A arte como ferramenta de reconhecimento do ser humano
Artigo de opinião por Eduarda Lins
Revisado por Luana De Figueiredo
Publicado por Leon Pires

Algo verdadeiramente autêntico não se desculpa por sua originalidade. Quando a vida é experienciada sob o julgamento das expectativas alheias, a identidade do “eu” verdadeiro torna-se inalcançável. Não devemos nos desculpar por nossos interesses, pela forma como escolhemos nos portar, nem por aquilo que buscamos nos tornar a autenticidade exige coragem. Nesse contexto, a arte surge como uma forma de expressar aquilo que não é moralmente aceito e, ao longo da história da humanidade, passa a representar um sinônimo de esperança e possibilidade em suas mais variadas manifestações. Não há nada de errado em ser.
Nesse sentido, talvez o verdadeiro problema da sociedade resida na construção opressora que os próprios indivíduos criam e alimentam. O sentimento de inadequação surge a partir do momento em que acatamos essas “normas” e perpetuamos tal comportamento. Logo, toda convenção social, por mais nociva ou benéfica que seja, é fruto da ação humana, formando um grande paradoxo: aquilo que é aceito decorre do que se espera que aceitemos, e não necessariamente de identificação ou pertencimento. Como é possível saber quem somos se não buscamos nosso próprio caminho e apenas seguimos o trajeto que nos foi imposto?
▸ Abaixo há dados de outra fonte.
(** * caver-js: the ChainDataAnchoring transaction

    A shallow embedding of
    [packages/caver-transaction/src/transactionTypes/chainDataAnchoring/chainDataAnchoring.js]
    together with the collaborators it calls (the RLP codec and [Bytes.fromNat]
    of eth-lib, the helpers of caver-utils, the [AbstractTransaction] base
    class), followed by the properties of the transaction envelope.

    JavaScript strings are [string]; a JavaScript value that may be undefined,
    a number, a string or an array is a [value]; a function that may throw
    returns a [result]. *)

From Stdlib Require Import Bool Arith NArith Lia List Ascii String HexString DecimalString.
Import ListNotations.

Local Open Scope list_scope.
Local Open Scope string_scope.

Set Warnings "-register-all".

(** ** JavaScript values and exceptions *)

Inductive value : Type :=
| Undefined
| Num (n : N)
| Str (s : string)
| Arr (l : list value).

(** The errors are named as the taxonomy of the specification names them; the
    code throws a plain [Error] carrying a message at each of these sites.
    [TypeError] is the runtime error of JavaScript (a property read on
    [undefined], a call of something that is not a function, a destructuring
    of something that is not iterable). *)
Inductive error : Type :=
| UnsupportedTypeTagError
| ConflictingFieldError
| InvalidFieldFormatError (field : string)
| MissingFieldError (field : string)
| InvalidSignatureFormatError
| TypeError
| RpcError (reason : string)
| RlpEnd          (* the [throw ""] of the RLP decoder, caught by [RLP.decode] *)
| OutOfFuel       (* the bound of a recursion was reached; [RLP.decode] never is *)
| OutsideModel.   (* the embedding does not follow JavaScript here (NaN, fractions) *)

Inductive result (A : Type) : Type :=
| Ok (a : A)
| Throw (e : error).

Arguments Ok {A} a.
Arguments Throw {A} e.

Definition bind {A B : Type} (r : result A) (k : A -> result B) : result B :=
  match r with
  | Ok a => k a
  | Throw e => Throw e
  end.

Notation "x <- r ;; k" := (bind r (fun x => k))
  (at level 61, r at next level, right associativity).
Notation "' p <- r ;; k" := (bind r (fun x => let 'p := x in k))
  (at level 61, p pattern, r at next level, right associativity).
Notation "r ;;; k" := (bind r (fun _ => k))
  (at level 61, right associativity).

(** ** String primitives of JavaScript *)

(** [s.slice(n)] *)
Fixpoint sliceFrom (n : nat) (s : string) : string :=
  match n, s with
  | 0, _ => s
  | S n', String _ s' => sliceFrom n' s'
  | S _, EmptyString => EmptyString
  end.

(** the first [n] characters, [s.slice(0, n)] *)
Fixpoint takeStr (n : nat) (s : string) : string :=
  match n, s with
  | 0, _ => EmptyString
  | S n', String c s' => String c (takeStr n' s')
  | S _, EmptyString => EmptyString
  end.

(** [s.slice(i, j)] for indices that are natural numbers *)
Definition slice (i j : nat) (s : string) : string :=
  takeStr (j - i) (sliceFrom i s).

(** [s.startsWith(p)] *)
Definition startsWith (s p : string) : bool := prefix p s.

Definition lowerChar (c : ascii) : ascii :=
  let n := nat_of_ascii c in
  if (65 <=? n)%nat && (n <=? 90)%nat then ascii_of_nat (n + 32) else c.

(** [s.toLowerCase()] *)
Fixpoint toLowerCase (s : string) : string :=
  match s with
  | EmptyString => EmptyString
  | String c s' => String (lowerChar c) (toLowerCase s')
  end.

Definition isHexDigit (c : ascii) : bool :=
  match HexString.ascii_to_digit c with Some _ => true | None => false end.

Fixpoint allHex (s : string) : bool :=
  match s with
  | EmptyString => true
  | String c s' => isHexDigit c && allHex s'
  end.

Definition isDecDigit (c : ascii) : bool :=
  let n := nat_of_ascii c in (48 <=? n)%nat && (n <=? 57)%nat.

Fixpoint allDec (s : string) : bool :=
  match s with
  | EmptyString => true
  | String c s' => isDecDigit c && allDec s'
  end.

(** [n.toString(16)] *)
Definition toString16 (n : N) : string :=
  match n with
  | N0 => "0"
  | Npos p => HexString.Raw.of_pos p ""
  end.

(** [parseInt(s, 16)] on a string of hexadecimal digits; [None] is NaN. *)
Definition parseInt16 (s : string) : option N :=
  match s with
  | EmptyString => None
  | _ => if allHex s then Some (HexString.Raw.to_N s 0%N) else None
  end.

(** ** eth-lib: [Bytes.fromNat] *)

Module Bytes.

(** Modelled from the spec: eth-lib is a collaborator that is not among the
    sources.  [fromNat] writes an integer as a byte string of minimal length:
    no leading zero byte, the empty string for zero; as eth-lib has it,
    [bn === "0x0" ? "0x" : bn.length % 2 === 0 ? bn : "0x0" + bn.slice(2)]. *)
Definition fromNat (bn : string) : string :=
  if (bn =? "0x0") then "0x"
  else if Nat.even (String.length bn) then bn
  else "0x0" ++ sliceFrom 2 bn.

End Bytes.

(** ** eth-lib: the RLP codec

    Modelled from the spec: the RLP codec is a collaborator that is not among
    the sources; it has the RLP semantics of Ethereum, length-prefixed byte
    strings and lists.  It is written here the way eth-lib writes it, on
    hexadecimal strings, with eth-lib's names.  eth-lib halves lengths with
    the floating point division of JavaScript: on a string with an odd number
    of digits the embedding stops with [OutsideModel]. *)

Module RLP.

Definition padEven (str : string) : string :=
  if Nat.even (String.length str) then str else "0" ++ str.

Definition uint (num : N) : string := padEven (toString16 num).

(** [length(len, add)]: the header of an item of [len] bytes *)
Definition length_ (len : nat) (add : N) : string :=
  if (len <? 56)%nat then uint (add + N.of_nat len)
  else uint (add + N.of_nat (String.length (uint (N.of_nat len)) / 2) + 55)
       ++ uint (N.of_nat len).

Fixpoint dataTree (tree : value) : result string :=
  match tree with
  | Str s =>
      let hex := sliceFrom 2 s in
      if Nat.odd (String.length hex) then Throw OutsideModel else
      let pre := if negb (String.length hex =? 2)%nat || ("80" <=? hex)
                 then length_ (String.length hex / 2) 128 else "" in
      Ok (pre ++ hex)
  | Arr l =>
      hex <- (fix join (l : list value) : result string :=
                match l with
                | [] => Ok ""
                | t :: l' => h <- dataTree t ;; r <- join l' ;; Ok (h ++ r)
                end) l ;;
      Ok (length_ (String.length hex / 2) 192 ++ hex)
  | Undefined | Num _ => Throw TypeError
  end.

Definition encode (tree : value) : result string :=
  hex <- dataTree tree ;; Ok ("0x" ++ hex).

(** [parseLength]: reads the header at [i]; gives the length and the new [i].
    Where the JavaScript code would compute with NaN (a header that is not
    hexadecimal, or cut short) the embedding stops with [OutsideModel]. *)
Definition parseLength (hex : string) (i : nat) : result (nat * nat) :=
  match parseInt16 (slice i (i + 2) hex) with
  | None => Throw OutsideModel
  | Some h =>
      let len := N.to_nat (h mod 64) in
      if (len <? 56)%nat then Ok (len, i + 2)
      else match parseInt16 (slice (i + 2) (i + 2 + (len - 55) * 2) hex) with
           | None => Throw OutsideModel
           | Some n => Ok (N.to_nat n, i + 2 + (len - 55) * 2)
           end
  end.

Definition parseHex (hex : string) (i : nat) : result (value * nat) :=
  '(len, i1) <- parseLength hex i ;;
  Ok (Str ("0x" ++ slice i1 (i1 + len * 2) hex), i1 + len * 2).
Desse modo, a arte se apresenta como um caminho para a autenticidade do ser humano. O vazio que sentimos começa a ser preenchido quando deixamos de nos preocupar com expectativas externas e passamos a buscar o “eu” verdadeiro. Afinal, o que é a sociedade senão um espelho de nossas inseguranças e inibições, uma projeção de nossos fracassos e desejos? Dessa forma, aquele que vive de maneira inautêntica tende a provocar o mesmo sentimento de inadequação no outro, gerando um ciclo de opressão contra aqueles que não compartilham dos valores estabelecidos.
Mesmo em meio a tudo isso, a arte surge, em contextos de repressão, como forma de expressão. “Ostra feliz não faz pérola”, já dizia Rubem Alves. Assim como a frase sugere, a criação do belo muitas vezes nasce do desconforto e da adversidade sejam eles sociais, mentais, artísticos ou acadêmicos. Ainda assim, é importante reconhecer que o sofrimento não é uma condição obrigatória para a criação, mas frequentemente um catalisador. A “pérola” pode surgir das nossas experiências mais profundas, mas também da sensibilidade, da reflexão e da liberdade de ser. Não há ser humano sem arte, assim como não há arte verdadeira sem expressão. A arte é a manifestação do cerne humano em sua forma mais vulnerável e é por meio dela que seguimos em busca da nossa própria autenticidade.